Tuesday, April 15, 2014

Athleticism = Injury Resistance

By Sam Yang - Get similar updates here

The difference between a regular person and a world class athlete isn't just ability. There were many almost greats that were plagued by injuries. We can do a lot of the things great athletes can do, we'd just get hurt when we do them.

Then athleticism isn't just about ability, it's about how many days out of the year can you use that ability. If you're always hurt, it would be hard to call you athletic. Then what is the job of the athletic coach? Is it to make their athletes stronger? Or is it to keep them off the injury roster? In professional sports, a healthy starting line up makes millions of dollars of difference. And if you're the athletic coach, and you didn't make anyone stronger or faster, but you took an injured roster of 13 and reduced it to three, this could mean millions of dollars of difference next time there is a contract negotiation.

Being superhuman doesn't mean being really strong. There's a lot of strong people. Being superhuman means hardly every getting hurt or sick. In this day and age, that is a rarity. Your body is your livelihood, then the first job of fitness is to make you injury resistant.

For the fitness enthusiast

A mistake I often note with the general population is; they focus on weight loss, or calorie burn, but injury resistance is not taken into consideration in their programming, by them or even their trainer.

I don't mean just doing things safely or avoiding dangerous exercises, I mean actively trying to condition the body to make it less likely to be injured.

To make big impact on your body, you need two things:

  • The ability to do the exercises that stimulates the most change in the shortest amount of time.
  • The ability to train consecutively without long layoffs.

People who don't take injury resistance training into account may never do the exercises that have high impact (or they do it so modified it is diluted of its impact). Relegated to machines, cardio, or group classes.

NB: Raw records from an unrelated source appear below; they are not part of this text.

(* ===== verification/AntiEntropyPeer.v ===== *)
(** * The exchange of mutation logs (src/src/engine/flywire.c, the anti-entropy channel)

    A site serves its mutation log page by page in the order of the ids
    ([handler_flywire_anti_entropy]); another imports every mutation of a page and applies the winner
    of its row ([flywire_anti_entropy_peer_iteration]), keeping one cursor per peer.  A prepared
    statement is stepped as SQLite documents it: after [SQLITE_DONE] the next step starts it again.
    HTTP and the order of JSON fields are not modelled. *)
From S2P Require Import Prelude CStr Files AntiEntropy Flywire.

(** ** Stepping a statement *)

(** [pos] is the number of steps taken, one more than the rows when the statement is done. *)
Definition sqlite3_step {A} (rows : list A) (pos : nat) : option A * nat :=
  let pos := if (pos =? S (length rows))%nat then 0%nat else pos in (rows !! pos, S pos).

(** [while (sqlite3_step(st) == SQLITE_ROW && count < limit)] *)
Fixpoint read_page {A} (fuel limit : nat) (rows : list A) (pos : nat) (page : list A) : list A * nat :=
  match fuel with
  | O => (page, pos)
  | S fuel =>
      match sqlite3_step rows pos with
      | (Some row, pos) => if (length page <? limit)%nat then read_page fuel limit rows pos (page ++ [row]) else (page, pos)
      | (None, pos) => (page, pos)
      end
  end.

(** ** The page of a site *)

Record page_row := PageRow {
  pr_mutation_id : cstr;
  pr_entity : cstr;
  pr_id : Z;
  pr_op : cstr;
  pr_payload : json;
  pr_changed_at : Z;
  pr_hash : cstr;
}.

Inductive page_reply := Page_not_found | Page_unauthorized | Page (rows : list page_row) (has_more : bool) (next_cursor : cstr).

(** [ORDER BY mutation_id] *)
Fixpoint insert_by_id (m : db_sync_mutation) (l : list db_sync_mutation) : list db_sync_mutation :=
  match l with
  | [] => [m]
  | x :: l' => match bytes_cmp (mutation_id m) (mutation_id x) with Gt => x :: insert_by_id m l' | _ => m :: l end
  end.
Definition by_id (log : mutation_log) : list db_sync_mutation := foldr insert_by_id [] (map snd (map_to_list log)).

Definition after_cursor (cursor : cstr) (m : db_sync_mutation) : bool :=
  match bytes_cmp (mutation_id m) cursor with Gt => true | _ => false end.

Section page.
Context (cJSON_Parse : list Z -> option json).

Definition to_page (m : db_sync_mutation) : page_row :=
  PageRow (mutation_id m) (m_entity m) (m_entity_id m) (m_op m) (feed_json cJSON_Parse (m_payload m)) (m_changed_at m) (m_payload_hash m).

Definition handler_flywire_anti_entropy (active authorized : bool) (cursor limit_s : option cstr) (log : mutation_log) : page_reply :=
  if negb active then Page_not_found
  else if negb authorized then Page_unauthorized
  else
    let limit := match limit_s with Some (c :: s) => atoi (c :: s) | _ => 200 end in
    let limit := Z.to_nat (if limit <? 1 then 200 else if 500 <? limit then 500 else limit) in
    let rows := take (S limit) (List.filter (after_cursor (default [] cursor)) (by_id log)) in
    let '(page, pos) := read_page (S (length rows)) limit rows 0 [] in
    let has_more := (length page =? limit)%nat && bool_decide (is_Some (fst (sqlite3_step rows pos))) in
    Page (map to_page page) has_more (snprintf_s 129 (List.last (map mutation_id page) [])).
End page.

(** ** The import *)

Record peer_state := PeerState { ps_replica : replica; ps_log : mutation_log; ps_cursor : cstr }.

Section import.
Context (sha256_hex : list Z -> list Z).
Context (table_info : list Z -> list (list Z)) (column_default : list Z -> list Z -> value).
Context (accepts : databases -> databases -> bool) (cascade : list Z -> Z -> databases -> databases).
Context (cJSON_Parse : list Z -> option json) (cJSON_PrintUnformatted : json -> list Z).
Context (auth_admin_username : list Z) (auth_site_admin_uid : Z).

Definition to_mutation (r : page_row) : db_sync_mutation :=
  Mutation (pr_mutation_id r) (pr_entity r) (pr_id r) (pr_op r) (sent_text cJSON_PrintUnformatted (pr_payload r)) (pr_changed_at r) (pr_hash r).

(** Import one mutation and apply the winner of its row. *)
Definition import_row (r : page_row) (s : peer_state) : peer_state :=
  let '(ok, _, log) := insert_mutation sha256_hex (to_mutation r) (ps_log s) in
  if negb ok then s
  else
    match db_sync_anti_entropy_winner log (pr_entity r) (pr_id r) with
    | Some w =>
        PeerState (snd (flywire_apply_row table_info column_default accepts cascade cJSON_Parse auth_admin_username auth_site_admin_uid
                          false true (m_entity w) (m_entity_id w) (m_op w) (m_payload w) (ps_replica s))) log (ps_cursor s)
    | None => PeerState (ps_replica s) log (ps_cursor s)
    end.

(** The cursor moves on while the peer has more, and starts over otherwise. *)
Definition flywire_anti_entropy_peer_iteration (reply : option page_reply) (s : peer_state) : Z * peer_state :=
  match reply with
  | Some (Page rows has_more next_cursor) =>
      let s := foldl (fun s r => import_row r s) s rows in
      let cursor := if has_more && negb (streq next_cursor []) then snprintf_s 129 next_cursor else [] in
      (0, PeerState (ps_replica s) (ps_log s) cursor)
  | _ => (-1, s)
  end.

(** One iteration against a peer that holds [log]: the request asks for pages of 200. *)
Definition exchange (log : mutation_log) (s : peer_state) : peer_state :=
  snd (flywire_anti_entropy_peer_iteration
         (Some (handler_flywire_anti_entropy cJSON_Parse true true (Some (ps_cursor s)) (Some (CS "200")) log)) s).
End import.

(** ** One step too many *)

Lemma read_page_full {A} (rows : list A) limit : (limit < length rows)%nat -> forall fuel p, (limit < fuel + p)%nat -> (p <= limit)%nat ->
  read_page fuel limit rows p (take p rows) = (take limit rows, S limit).
Proof.
  intros Hlong. induction fuel as [|fuel IH]; intros p Hf Hp; [lia|]. cbn [read_page sqlite3_step].
  rewrite (proj2 (Nat.eqb_neq p _)) by lia. destruct (lookup_lt_is_Some_2 rows p) as [row Hrow]; [lia|]. rewrite Hrow.
  rewrite length_take_le by lia. destruct (Nat.ltb_spec p limit).
  - rewrite <- (take_S_r _ _ _ Hrow). apply IH; lia.
  - by replace p with limit by lia.
Qed.

(** The loop has stepped past the row that would show that there is more. *)
Lemma read_page_no_more {A} (rows : list A) limit : length rows = S limit ->
  let '(page, pos) := read_page (S (length rows)) limit rows 0 [] in page = take limit rows /\ fst (sqlite3_step rows pos) = None.
Proof.
  intros Hlen. rewrite (read_page_full rows limit ltac:(lia) _ 0%nat) by lia. split; [done|]. unfold sqlite3_step.
  rewrite (proj2 (Nat.eqb_neq _ _)) by lia. apply lookup_ge_None. lia.
Qed.

(** With exactly a page left the statement starts again, and the answer is that there is more. *)
Lemma read_page_exact {A} (rows : list A) : rows <> [] ->
  let '(page, pos) := read_page (S (length rows)) (length rows) rows 0 [] in page = rows /\ is_Some (fst (sqlite3_step rows pos)).
Proof.
  intros Hne. assert (H : forall fuel p, (length rows < fuel + p)%nat -> (p <= length rows)%nat ->
    read_page fuel (length rows) rows p (take p rows) = (rows, S (length rows))).
  { induction fuel as [|fuel IH]; intros p Hf Hp; [lia|]. cbn [read_page sqlite3_step]. rewrite (proj2 (Nat.eqb_neq p _)) by lia.
    destruct (rows !! p) as [row|] eqn:Hrow.
    - apply lookup_lt_Some in Hrow as Hlt. rewrite length_take_le, (proj2 (Nat.ltb_lt p _)) by lia.
      rewrite <- (take_S_r _ _ _ Hrow). apply IH; lia.
    - apply lookup_ge_None in Hrow. rewrite take_ge by lia. by replace p with (length rows) by lia. }
  rewrite (H _ 0%nat) by lia. split; [done|]. unfold sqlite3_step. rewrite Nat.eqb_refl. by destruct rows.
Qed.

(** ** What is ever imported *)

Lemma insert_by_id_perm m l : insert_by_id m l ≡ₚ m :: l.
Proof. induction l as [|x l IH]; [done|]. cbn. destruct (bytes_cmp _ _); try done. rewrite IH. constructor. Qed.
Lemma by_id_perm log : by_id log ≡ₚ map snd (map_to_list log).
Proof.
  unfold by_id. generalize (map snd (map_to_list log)). intros l. induction l as [|m l IH]; [done|]. cbn [foldr].
  by rewrite insert_by_id_perm, IH.
Qed.

Section never.
Context (sha256_hex : list Z -> list Z).
Context (table_info : list Z -> list (list Z)) (column_default : list Z -> list Z -> value).
Context (accepts : databases -> databases -> bool) (cascade : list Z -> Z -> databases -> databases).
Context (cJSON_Parse : list Z -> option json) (cJSON_PrintUnformatted : json -> list Z).
Context (auth_admin_username : list Z) (auth_site_admin_uid : Z).

#[local] Abbreviation serve := (handler_flywire_anti_entropy cJSON_Parse true true).
#[local] Abbreviation exchange' := (exchange sha256_hex table_info column_default accepts cascade cJSON_Parse cJSON_PrintUnformatted
                                      auth_admin_username auth_site_admin_uid).
#[local] Abbreviation import_row' := (import_row sha256_hex table_info column_default accepts cascade cJSON_Parse cJSON_PrintUnformatted
                                      auth_admin_username auth_site_admin_uid).

Lemma by_id_NoDup log : log_ok sha256_hex log -> NoDup (map mutation_id (by_id log)).
Proof.
  intros Hok. change (map mutation_id (by_id log)) with (mutation_id <$> by_id log). rewrite by_id_perm.
  change (map snd (map_to_list log)) with ((map_to_list log).*2). rewrite <- list_fmap_compose.
  erewrite list_fmap_ext; [apply NoDup_fst_map_to_list|]. intros i [k m] Hin. cbn.
  apply list_elem_of_lookup_2, elem_of_map_to_list in Hin. by destruct (Hok _ _ Hin).
Qed.

Lemma by_id_after_empty log : log_ok sha256_hex log -> List.filter (after_cursor []) (by_id log) = by_id log.
Proof.
  intros Hok. assert (H : Forall (fun m => after_cursor [] m = true) (by_id log)).
  { rewrite by_id_perm. apply Forall_fmap, Forall_forall. intros [k m] Hin. apply elem_of_map_to_list in Hin. cbn.
    destruct (Hok _ _ Hin) as (_ & Hv & _). unfold after_cursor. destruct (mutation_id m) eqn:E; [|done].
    unfold mutation_valid in Hv. rewrite E in Hv. by destruct (_ || _) in Hv. }
  induction H as [|m l Hm _ IH]; [done|]. cbn [List.filter]. by rewrite Hm, IH.
Qed.

(** The first page of a log with more than 200 mutations ends the traversal. *)
Lemma first_page log : log_ok sha256_hex log -> (200 < size log)%nat ->
  exists next, serve (Some []) (Some (CS "200")) log = Page (map (to_page cJSON_Parse) (take 200 (by_id log))) false next.
Proof.
  intros Hok Hsize. unfold handler_flywire_anti_entropy. cbn [negb default]. change (atoi (CS "200")) with 200.
  change (CS "200") with [50; 48; 48]. cbv iota. replace (Z.to_nat _) with 200%nat by done.
  rewrite by_id_after_empty by done. set (rows := take 201 (by_id log)).
  assert (Hlen : length rows = 201%nat).
  { subst rows. apply length_take_le. rewrite by_id_perm, length_map. rewrite length_map_to_list. lia. }
  pose proof (read_page_no_more rows 200 Hlen) as H. destruct (read_page _ _ _ _ _) as [page pos]. destruct H as [-> ->].
  rewrite bool_decide_eq_false_2 by (by intros [? ?]). rewrite andb_false_r. subst rows. rewrite take_take. by eexists.
Qed.

Lemma import_row_log r s id : id <> pr_mutation_id r -> ps_log (import_row' r s) !! id = ps_log s !! id.
Proof.
  intros Hne. unfold import_row, insert_mutation. destruct (mutation_valid _ _); cbn [negb]; [|done].
  destruct (ps_log s !! _); cbn [negb]; (destruct (db_sync_anti_entropy_winner _ _ _); cbn [ps_log]; [|]); try done; by rewrite lookup_insert_ne.
Qed.
Lemma import_rows_log rows id : forall s, ~ In id (map pr_mutation_id rows) ->
  ps_log (foldl (fun s r => import_row' r s) s rows) !! id = ps_log s !! id.
Proof.
  induction rows as [|r rows IH]; intros s Hin; [done|]. cbn [foldl]. rewrite IH by (by intros H; apply Hin; right).
  apply import_row_log. intros ->. by apply Hin; left.
Qed.

(** Anti-entropy never gets past the first page of a long log.  The answer of a peer with more
    than 200 mutations says that there is no more - the loop has already stepped past the row that
    would show it - so the cursor stays at the start however many exchanges follow, and a mutation
    after the first 200 is never imported.  There is such a mutation. *)
Theorem anti_entropy_never_pages log s : log_ok sha256_hex log -> (200 < size log)%nat -> ps_cursor s = [] ->
  drop 200 (by_id log) <> [] /\
  forall k, let s' := Nat.iter k (exchange' log) s in
    ps_cursor s' = [] /\
    forall m, m ∈ drop 200 (by_id log) -> ps_log s !! mutation_id m = None -> ps_log s' !! mutation_id m = None.
Proof.
  intros Hok Hsize Hcur. split.
  { intros H. apply (f_equal length) in H. rewrite length_drop, by_id_perm, length_map, length_map_to_list in H. cbn in H. lia. }
  induction k as [|k [IHc IH]]; [by split; [|auto]|]. rewrite Nat.iter_succ. set (s1 := Nat.iter k _ s) in *. cbv zeta.
  unfold exchange. rewrite IHc. destruct (first_page log Hok Hsize) as [next ->].
  cbn [flywire_anti_entropy_peer_iteration andb snd ps_cursor ps_log]. split; [done|].
  intros m Hm Hnone. rewrite import_rows_log; [by apply IH|]. rewrite map_map.
  intros (m' & Hid & Hin)%in_map_iff. cbn in Hid. apply list_elem_of_In in Hin.
  pose proof (by_id_NoDup log Hok) as Hd. rewrite <- (take_drop 200 (by_id log)), map_app in Hd.
  apply NoDup_app in Hd as (_ & Hd & _). apply (Hd (mutation_id m)).
  - rewrite <- Hid. by apply list_elem_of_fmap_2.
  - by apply list_elem_of_fmap_2.
Qed.
End never.

(** A peer that holds 201 mutations, and the last of them. *)
Section never_demo.
Definition long_mutation (k : nat) : db_sync_mutation := toy_mutation (print_int (1000 + Z.of_nat k)) (CS "upsert") [] (Z.of_nat k).
Definition long_list : list (list Z * db_sync_mutation) := map (fun k => (mutation_id (long_mutation k), long_mutation k)) (seq 1 201).
Definition long_log : mutation_log := list_to_map long_list.
Definition empty_peer : peer_state := PeerState (Replica (Databases ∅ ∅ ∅ ∅) ∅ [] []) ∅ [].
Definition log_entry_ok (e : list Z * db_sync_mutation) : bool :=
  streq (mutation_id e.2) e.1 && mutation_valid toy_hash e.2 && (m_changed_at e.2 <=? LLONG_MAX).

Lemma log_entries_ok l : forallb log_entry_ok l = true -> log_ok toy_hash (list_to_map l).
Proof.
  intros H k m Hm. apply elem_of_list_to_map_2, list_elem_of_In in Hm. rewrite forallb_forall in H. apply H in Hm.
  unfold log_entry_ok in Hm. cbn [fst snd] in Hm. bool_split. apply streq_eq in H0. by repeat split.
Qed.
End never_demo.

Lemma anti_entropy_never_pages_witness :
  let round := exchange toy_hash (fun _ => []) (fun _ _ => VNull) (fun _ _ => true) (fun _ _ d => d) (fun _ => None) (fun _ => CS "{}") [] 0 long_log in
  ps_log (Nat.iter 1000 round empty_peer) !! CS "1201" = None /\ is_Some (long_log !! CS "1201").
Proof.
  intros round. split; [|by vm_compute; eexists].
  destruct (anti_entropy_never_pages toy_hash (fun _ => []) (fun _ _ => VNull) (fun _ _ => true) (fun _ _ d => d) (fun _ => None)
    (fun _ => CS "{}") [] 0 long_log empty_peer) as [_ H].
  - apply log_entries_ok. by vm_compute.
  - apply Nat.ltb_lt. by vm_compute.
  - done.
  - destruct (H 1000%nat) as [_ Hm]. apply (Hm (long_mutation 201)); [|done].
    apply list_elem_of_In. replace (drop 200 (by_id long_log)) with [long_mutation 201] by (by vm_compute). by left.
Defined.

Eventually they'll still get hurt and/or sick, and any long layoff from training is when people begin to lose their motivation. For the older population, one of the greatest risk is falling. What's the price to be able to prevent more of that?

Good training means maximal impact in the most effective amount of time. Since most people can't create intensity without injuring themselves, they end up sticking to steady state exercising. Meaning easy to moderate but to make up for it, they do an extended duration.

Injuries then are sustained from movement pattern overload: meaning the same movement done over and over slightly incorrectly. An explosive high impact exercise may cause an acute injury, an easier moderate exercise done over and over may cause chronic injuries like runner's knee, tennis elbow, impinged shoulders, low back pain, etc.

The majority of injuries currently are non-acute. Meaning they developed over time.

Extended duration exercising is also taxing on the body and immune system, which can lead to illness and dysfunctional breathing.

Steps to take:


Sam Yang from an early age has been obsessed with connecting the dots between martial arts and efficiency, health, mindset, business, science, and habits to improve optimal well-being. For more info, join his newsletterYou can also connect to All Out Effort on Facebook and Twitter.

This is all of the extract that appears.